Assigned task: Go through the records below and report each line with "Arguments" in it.

Data for review:
++++++++

(* ===== verification/ScanFiles.v ===== *)
(** * Scanning a cluster: the files and what is done to one of them

    [IDHANServer/src/scanning]: [ScanDirectory.cpp], and the functions of
    [clusterScan.cpp] up to [scanFile], with [PathHelpers.cpp] and the options
    of [httpapi/clusterScan.cpp].

    A directory iterator is the listing it will walk: entries, then an end or
    an error.  [scanFile] and [preflightMissingFiles] ask the file system, the
    database and the media modules for everything they do, so they are programs
    of [Request]s in a free monad: their runs are all sequences of answers and
    exceptions the rest of the world may give. *)
From S2P Require Import Prelude StringView.

(** ** Paths *)

(** A path is its components, the last one being the file name. *)
Abbreviation path := (list string).

Fixpoint path_string (p : path) : string :=
  match p with [] => EmptyString | [c] => c | c :: p => c +:+ "/" +:+ path_string p end.

Definition filename (p : path) : string := default EmptyString (last p).

(** [path::extension]: from the last dot, unless the name starts with it. *)
Definition extension_at (name : string) : nat :=
  if (String.eqb name ".") || (String.eqb name "..") then String.length name
  else match find_last_of "." name with
    | Some (S dot) => S dot
    | _ => String.length name
    end.
Definition path_extension (p : path) : string := sdrop (extension_at (filename p)) (filename p).
Definition stem (p : path) : string := stake (extension_at (filename p)) (filename p).

Definition remove_leading_dot (s : string) : string := if starts_with "." s then sdrop 1 s else s.

Definition fileExtension (p : path) : string := remove_leading_dot (path_extension p).

(** The place of a file below the root of its cluster. *)
Definition getClusterRelativePath (sha256 : list Z) (extension : string) : path :=
  let extension := remove_leading_dot extension in
  let name := if String.eqb extension EmptyString then hex sha256 else hex sha256 +:+ "." +:+ extension in
  ["f" +:+ stake 2 (hex sha256); name].

(** ** Options *)

Inductive ScanMode := Disabled | MissingOnly | Always.

Record ScanOptions := mkOptions {
  read_only : bool;
  verify_hash : bool;
  adopt_orphans : bool;
  mime : ScanMode;
  metadata : ScanMode;
  stop_on_fail : bool;
  track_missing_files : bool;
  fix_extensions : bool;
  concurrency : Z
}.

Record ClusterScanParams := mkParams {
  p_read_only : bool;
  p_force_readonly : bool;
  p_verify_hash : bool;
  p_adopt_orphans : bool;
  scan_mime : bool;
  rescan_mime : bool;
  scan_metadata : bool;
  rescan_metadata : bool;
  p_stop_on_fail : bool;
  p_track_missing_files : bool;
  p_fix_extensions : bool;
  p_concurrency : Z
}.

Definition scanMode (scan_missing rescan : bool) : ScanMode :=
  if rescan then Always else if scan_missing then MissingOnly else Disabled.

Definition scanOptions (p : ClusterScanParams) : ScanOptions :=
  mkOptions (p_read_only p) (p_verify_hash p) (p_adopt_orphans p) (scanMode (scan_mime p) (rescan_mime p))
    (scanMode (scan_metadata p) (rescan_metadata p)) (p_stop_on_fail p) (p_track_missing_files p) (p_fix_extensions p) (p_concurrency p).

Record FileTimes := mkTimes { mtime : Z; btime : option Z }.

(** Nanoseconds since the epoch; [duration_cast] truncates. *)
Definition toMicroseconds (time_point : Z) : Z := Z.quot time_point 1000.

Record RecordFileState := mkState {
  record_id : Z;
  state_cluster : option Z;
  state_mime : option Z;
  state_extension : option string;
  best_extension : option string;
  state_size : option Z;
  mtime_us : option Z;
  btime_us : option Z;
  stored : bool;
  has_metadata : bool
}.

Record ScanPlan := mkPlan { detect_mime : bool; parse_metadata : bool; plan_verify_hash : bool }.

Definition needsScan (mode : ScanMode) (present : bool) : bool :=
  match mode with Always => true | Disabled => false | MissingOnly => negb present end.

Definition is_some {A} (o : option A) : bool := match o with Some _ => true | None => false end.

Definition planScan (options : ScanOptions) (state : option RecordFileState) : ScanPlan :=
  mkPlan (needsScan (mime options) (match state with Some s => is_some (state_mime s) | None => false end))
    (needsScan (metadata options) (match state with Some s => has_metadata s | None => false end))
    (verify_hash options || negb (is_some state)).

Definition fileInfoMatches (state : RecordFileState) (cluster_id size : Z) (mime_id : option Z) (extension : string) (times : FileTimes) : bool :=
  bool_decide (state_cluster state = Some cluster_id) && bool_decide (state_size state = Some size)
  && bool_decide (state_mime state = mime_id) && bool_decide (state_extension state = Some extension)
  && bool_decide (mtime_us state = Some (toMicroseconds (mtime times))) && bool_decide (btime_us state = toMicroseconds <$> btime times)
  && stored state.

(** ** Walking the files of a cluster *)

Record ScanCandidate := mkCandidate { c_path : path; c_size : Z }.
Record ScanFailure := mkFailure { f_path : path; f_message : string }.

(** What a directory iterator has ahead of it; [Breaks] is the error its
    construction or an increment ends with. *)
Inductive listing (A : Type) := Ended | Breaks (message : string) | Entry (a : A) (rest : listing A).
Arguments Ended {A}.
Arguments Breaks {A} message.
Arguments Entry {A} a rest.

Inductive FileKind := Regular | Directory | Other_kind.

#[export] Instance FileKind_eq_dec : EqDecision FileKind.
Proof. solve_decision. Defined.

(** The answers the entries give when they are asked; [inl] is an error. *)
Record FileEntry := mkFileEntry { entry_name : string; entry_status : string + FileKind; entry_size : string + Z }.
Record FolderEntry := mkFolder { folder_name : string; folder_status : string + FileKind; folder_files : listing FileEntry }.

Record ScanDirectory := mkDirectory {
  m_root : path;
  m_folders : listing FolderEntry;
  m_files : listing FileEntry;
  m_failure : option ScanFailure;
  m_advance_file : bool;
  m_advance_folder : bool
}.

(** An error leaves the end iterator. *)
Definition opened {A} (l : listing A) : listing A * option string :=
  match l with Breaks message => (Ended, Some message) | l => (l, None) end.

Definition ScanDirectory_make (root : path) (folders : listing FolderEntry) : ScanDirectory :=
  let '(folders, error) := opened folders in
  mkDirectory root folders Ended (mkFailure root <$> error) false false.

Definition increment {A} (l : listing A) : listing A * option string :=
  match l with Entry _ rest => opened rest | l => (l, None) end.

Definition folder_path (d : ScanDirectory) : path :=
  match m_folders d with Entry f _ => m_root d ++ [folder_name f] | _ => m_root d end.

Definition NextFile : Type := ScanFailure + option ScanCandidate.

(** The loop of [next], one turn per unit of fuel. *)
Fixpoint next_loop (fuel : nat) (d : ScanDirectory) : option (NextFile * ScanDirectory) :=
  match fuel with
  | O => None
  | S fuel =>
      let '(files, error) := if m_advance_file d then increment (m_files d) else (m_files d, None) in
      let d := mkDirectory (m_root d) (m_folders d) files (m_failure d) false (m_advance_folder d) in
      match error with
      | Some message => Some (inl (mkFailure (folder_path d) message), d)
      | None =>
          match files with
          | Entry entry _ =>
              let d := mkDirectory (m_root d) (m_folders d) files (m_failure d) true (m_advance_folder d) in
              let file := folder_path d ++ [entry_name entry] in
              if String.eqb (path_extension file) ".thumbnail" then next_loop fuel d
              else match entry_status entry with
                | inl message => Some (inl (mkFailure file message), d)
                | inr status =>
                    if decide (status = Regular) then
                      match entry_size entry with
                      | inl message => Some (inl (mkFailure file message), d)
                      | inr size => Some (inr (Some (mkCandidate file size)), d)
                      end
                    else next_loop fuel d
                end
          | _ =>
              let '(folders, error) := if m_advance_folder d then increment (m_folders d) else (m_folders d, None) in
              let d := mkDirectory (m_root d) folders files (m_failure d) (m_advance_file d) false in
              match error with
              | Some message => Some (inl (mkFailure (m_root d) message), d)
              | None =>
                  match folders with
                  | Entry folder _ =>
                      let d := mkDirectory (m_root d) folders files (m_failure d) (m_advance_file d) true in
                      if String.eqb (folder_name folder) "bad" then next_loop fuel d
                      else match folder_status folder with
                        | inl message => Some (inl (mkFailure (folder_path d) message), d)
                        | inr status =>
                            if decide (status = Directory) then
                              let '(files, error) := opened (folder_files folder) in
                              let d := mkDirectory (m_root d) folders files (m_failure d) (m_advance_file d) (m_advance_folder d) in
                              match error with
                              | Some message => Some (inl (mkFailure (folder_path d) message), d)
                              | None => next_loop fuel d
                              end
                            else next_loop fuel d
                        end
                  | _ => Some (inr None, d)
                  end
              end
          end
      end
  end.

++++++++

Your solution:
Arguments Ended {A}.
Arguments Breaks {A} message.
Arguments Entry {A} a rest.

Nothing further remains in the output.